Items from a dataset:
(* ===== verification/AgentManager.v ===== *)
(** * The agents of a server

    Models [src/poker/agent_manager.py]: the list of agents that the agent server
    answers with, the cards that show them, and the tests of their connection.  What
    comes over the network is an argument: the answer to a request, or the exception
    it ends with.  The cards are what they say of a test; widgets, waiting states that
    are overwritten before the page is drawn again, and the text with the session are
    left out. *)
From stdpp Require Import strings.
From S2P Require Import Prelude Py Json.

Module AgentManager.
(** An agent, without its description, which is always made empty *)
Record agent := Agent { id : json; name : json; model : json; path : json; url : json }.

(** The result of a test: its status and its message *)
Record test_result := TestResult { status : pystr; message : pystr }.

(** The card of an agent: the state its icon shows and the text of the result *)
Inductive icon := CIRCLE | CHECK_CIRCLE | INCOMPLETE | ERROR.
Record card := Card { card_id : json; status_icon : icon; result_text : pystr }.

Record t := AgentManager {
  agent_server_url : pystr;
  dynamic_agents : list agent;
  (** every card made since the start *)
  agent_cards : list card;
  (** the cards in the column, by their place in the list above; [None] before the
      column is made *)
  agent_cards_column : option (list nat);
  test_results : list (json * test_result);
  browser_user_id : option pystr }.

#[global] Instance eta : Eta t := λ s,
  AgentManager (agent_server_url s) (dynamic_agents s) (agent_cards s) (agent_cards_column s)
    (test_results s) (browser_user_id s).

Definition new (agent_server_url : pystr) : t := AgentManager agent_server_url [] [] None [] None.

(** The cards on the page *)
Definition visible_cards (s : t) : list card :=
  omap (λ i, agent_cards s !! i) (default [] (agent_cards_column s)).

(** ** The answer of the server *)

(** What is shown as the name *)
Definition display_name (description name id : json) : json := or_else (or_else description name) id.

Definition url_of (agent_server_url : pystr) (id : json) : json :=
  JStr (agent_server_url ++ u "/" ++ json_str id).

(** An agent of which only the name is known: the description is not empty and is
    shown in place of the name. *)
Definition named_agent (agent_server_url : pystr) (id : json) (description : pystr) : agent :=
  Agent id (JStr (u "Agent: " ++ description)) (JStr (u "unknown")) (JStr [])
    (url_of agent_server_url id).

Definition described_agent (agent_server_url : pystr) (id name : json)
    (agent_info : list (pystr * json)) : agent :=
  Agent id
    (display_name (dict_get_default (u "description") (JStr (u "説明なし")) agent_info) name id)
    (dict_get_default (u "model") (JStr (u "unknown")) agent_info)
    (dict_get_default (u "path") (JStr []) agent_info)
    (dict_get_default (u "url") (url_of agent_server_url id) agent_info).

(** One entry of a list, and of a dictionary *)
Definition agent_of_item (agent_server_url : pystr) (i : nat) (agent_info : json) : option agent :=
  match agent_info with
  | JStr s => Some (named_agent agent_server_url (JStr s) s)
  | JDict d =>
      let id := dict_get_default (u "id") (JStr (u "agent_" ++ str_of_nat i)) d in
      let name := dict_get_default (u "name") (JStr (u "Agent " ++ str_of_nat (S i))) d in
      Some (described_agent agent_server_url id name d)
  | _ => None
  end.
Definition agent_of_entry (agent_server_url : pystr) (entry : pystr * json) : agent :=
  let agent_id := JStr entry.1 in
  match entry.2 with
  | JDict d => described_agent agent_server_url agent_id (dict_get_default (u "name") agent_id d) d
  | v => named_agent agent_server_url agent_id (json_str v)
  end.

(** [_parse_agents_response] *)
Definition parse_agents_response (agent_server_url : pystr) (agents_data : json) : list agent :=
  match agents_data with
  | JList l => omap (λ x, x) (imap (agent_of_item agent_server_url) l)
  | JDict d => agent_of_entry agent_server_url <$> d
  | _ => []
  end.

(** The answer to [/list-apps]: the status and the body, or an exception *)
Definition answer : Type := result (Z * result json).

(** [fetch_agents_from_server], with its handlers *)
Definition agents_of_answer (agent_server_url : pystr) (response : answer) : result (list agent) :=
  '(status_code, body) ← response;
  if status_code =? 200 then
    agents_data ← body; Ok (parse_agents_response agent_server_url agents_data)
  else Ok [].
Definition fetch_agents_from_server (response : answer) : M t () :=
  try_except
    (s ← get;
     agents ← lift (agents_of_answer (agent_server_url s) response);
     modify (λ s, s <| dynamic_agents := agents |>))
    is_exception
    (modify (λ s, s <| dynamic_agents := [] |>)).

Definition get_available_agents (s : t) : list agent := dynamic_agents s.
Definition get_test_results (s : t) : list (json * test_result) := test_results s.

(** [get_browser_user_id]; the number that a hash gives is an argument. *)
Definition pad4 (n : N) : pystr :=
  let digits := str_of_N n in replicate (4 - length digits) 48%N ++ digits.
Definition get_browser_user_id (hash : N) : M t pystr :=
  s ← get;
  match browser_user_id s with
  | Some user_id => mret user_id
  | None =>
      let user_id := u "user-" ++ pad4 (hash mod 10000) in
      modify (λ s, s <| browser_user_id := Some user_id |>) ;;
      mret user_id
  end.

(** ** The cards *)

(** [_populate_agent_cards]: the column is cleared, the list of cards is not. *)
Fixpoint add_cards (hash : N) (agents : list agent) : M t () :=
  match agents with
  | [] => mret tt
  | agent :: agents =>
      _ ← get_browser_user_id hash;
      modify (λ s, s <| agent_cards_column ::= fmap (λ l, l ++ [length (agent_cards s)]) |>
                     <| agent_cards ::= λ l, l ++ [Card (id agent) CIRCLE (u "未テスト")] |>) ;;
      add_cards hash agents
  end.
Definition populate_agent_cards (hash : N) (agents_to_display : list agent) : M t () :=
  modify (λ s, s <| agent_cards_column ::= fmap (λ _, []) |>) ;;
  add_cards hash agents_to_display.

(** [create_agent_test_section] *)
Definition create_agent_test_section (hash : N) : M t () :=
  modify (λ s, s <| agent_cards := [] |> <| agent_cards_column := Some [] |>) ;;
  s ← get;
  populate_agent_cards hash (get_available_agents s).

(** [refresh_agents], but for its last step, the callback to the page of settings.
    Nothing before it raises: the handlers of the request catch everything that the
    handler here would. *)
Definition refresh_agents (hash : N) (response : answer) : M t () :=
  try_except
    (fetch_agents_from_server response ;;
     s ← get;
     match agent_cards_column s with
     | Some _ => populate_agent_cards hash (get_available_agents s)
     | None => mret tt
     end)
    is_exception
    (modify (λ s, s <| dynamic_agents := [] |>) ;;
     s ← get;
     match agent_cards_column s with
     | Some _ => populate_agent_cards hash []
     | None => mret tt
     end).

(** ** The tests *)

(** The outcome of a request: a reply, or an exception with its text, of [requests] or
    another *)
Inductive reply (A : Type) :=
  | Reply (a : A)
  | RequestError (text : pystr)
  | OtherError (text : pystr).
Arguments Reply {A} _.
Arguments RequestError {A} _.
Arguments OtherError {A} _.

(** What the network does in a test: the status of the creation of a session, and the
    status of the look at it with its body *)
Record network := Network { created : reply Z; checked : reply (Z * reply json) }.

(** What a test ends with: the icon, the text and the result, or the text of an
    exception *)
Definition outcome : Type := (icon * pystr * test_result) + pystr.

(** The exceptions of [requests] are given a text of the test's own. *)
Definition after_reply {A} (r : reply A) (k : A → outcome) : outcome :=
  match r with
  | Reply a => k a
  | RequestError text => inr (u "セッションテストエラー: " ++ text)
  | OtherError text => inr text
  end.

(** The test of an agent of the server *)
Definition test_session (net : network) : outcome :=
  after_reply (created net) (λ status_code,
    if bool_decide (status_code ∈ [200; 201]) then
      after_reply (checked net) (λ '(status_code, body),
        if status_code =? 200 then
          after_reply body (λ _,
            inl (CHECK_CIRCLE, u "接続成功",
                 TestResult (u "success") (u "セッション作成・確認成功")))
        else inr (u "セッション確認失敗: HTTP " ++ str_of_Z status_code))
    else inr (u "セッション作成失敗: HTTP " ++ str_of_Z status_code)).

Section Test.
(** [os.path.exists], of the path of an agent *)
Variable path_exists : json → bool.

(** The body of the [try] of [test_agent_connection] *)
Definition test_agent (s : t) (net : network) (agent_id : json) : outcome :=
  match find (λ a, bool_decide (id a = agent_id)) (get_available_agents s) with
  | None => inr (u "Agent not found: " ++ json_str agent_id)
  | Some agent_info =>
      if truthy (url agent_info) || truthy agent_id then test_session net
      else if truthy (path agent_info) then
        if path_exists (path agent_info) then
          inl (CHECK_CIRCLE, u "ローカル成功",
               TestResult (u "success") (u "ローカルファイル確認成功"))
        else inr (u "ファイルエラー: Agent file not found: " ++ json_str (path agent_info))
      else inl (INCOMPLETE, u "情報不足", TestResult (u "warning") (u "Agent情報が不完全"))
  end.

(** The text that a card shows of a failure *)
Definition error_text (error_msg : pystr) : pystr :=
  if contains error_msg (u "セッション") then u "セッション失敗"
  else if contains error_msg (u "HTTP") then u "接続失敗"
  else u "エラー: " ++ take 10 error_msg ++ u "...".

(** [self.test_results[agent_id] = result] *)
Definition store_result (agent_id : json) (result : test_result) : M t () :=
  key ← lift (hash_key agent_id);
  modify (λ s, s <| test_results ::= dict_set key result |>).

Definition update_card (i : nat) (status_icon : icon) (result_text : pystr) : M t () :=
  modify (λ s, s <| agent_cards ::= alter (λ c, Card (card_id c) status_icon result_text) i |>).

Definition show_failure (i : nat) (agent_id : json) (error_msg : pystr) : M t () :=
  update_card i ERROR (error_text error_msg) ;;
  store_result agent_id (TestResult (u "error") error_msg).

(** [test_agent_connection].  A result that cannot be stored is the exception of the
    handler, whose text is that of a key without a hash, and then of the handler's own
    store. *)
Definition test_agent_connection (hash : N) (net : network) (agent_id : json) : M t () :=
  s ← get;
  match list_find (λ c, card_id c = agent_id) (agent_cards s) with
  | None => mret tt
  | Some (i, _) =>
      _ ← get_browser_user_id hash;
      match test_agent s net agent_id with
      | inl (status_icon, result_text, result) =>
          update_card i status_icon result_text ;;
          try_except (store_result agent_id result) is_exception
            (show_failure i agent_id
              (u "unhashable type: '" ++ (match agent_id with JDict _ => u "dict" | _ => u "list" end) ++ u "'"))
      | inr error_msg => show_failure i agent_id error_msg
      end
  end.

(** [test_all_agents]; the network of each test *)
Definition test_all_agents (hash : N) (net : nat → network) : M t () :=
  s ← get;
  try_except
    (for_each (imap pair (get_available_agents s)) (λ x,
       if truthy (id x.2) then test_agent_connection hash (net x.1) (id x.2) else mret tt))
    is_exception (mret tt).
End Test.
End AgentManager.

What to do: Looking at the records above, which lines contain "description"? Copy those lines.

Reply to the task:
(** An agent, without its description, which is always made empty *)
Definition display_name (description name id : json) : json := or_else (or_else description name) id.
(** An agent of which only the name is known: the description is not empty and is
Definition named_agent (agent_server_url : pystr) (id : json) (description : pystr) : agent :=
  Agent id (JStr (u "Agent: " ++ description)) (JStr (u "unknown")) (JStr [])
    (display_name (dict_get_default (u "description") (JStr (u "説明なし")) agent_info) name id)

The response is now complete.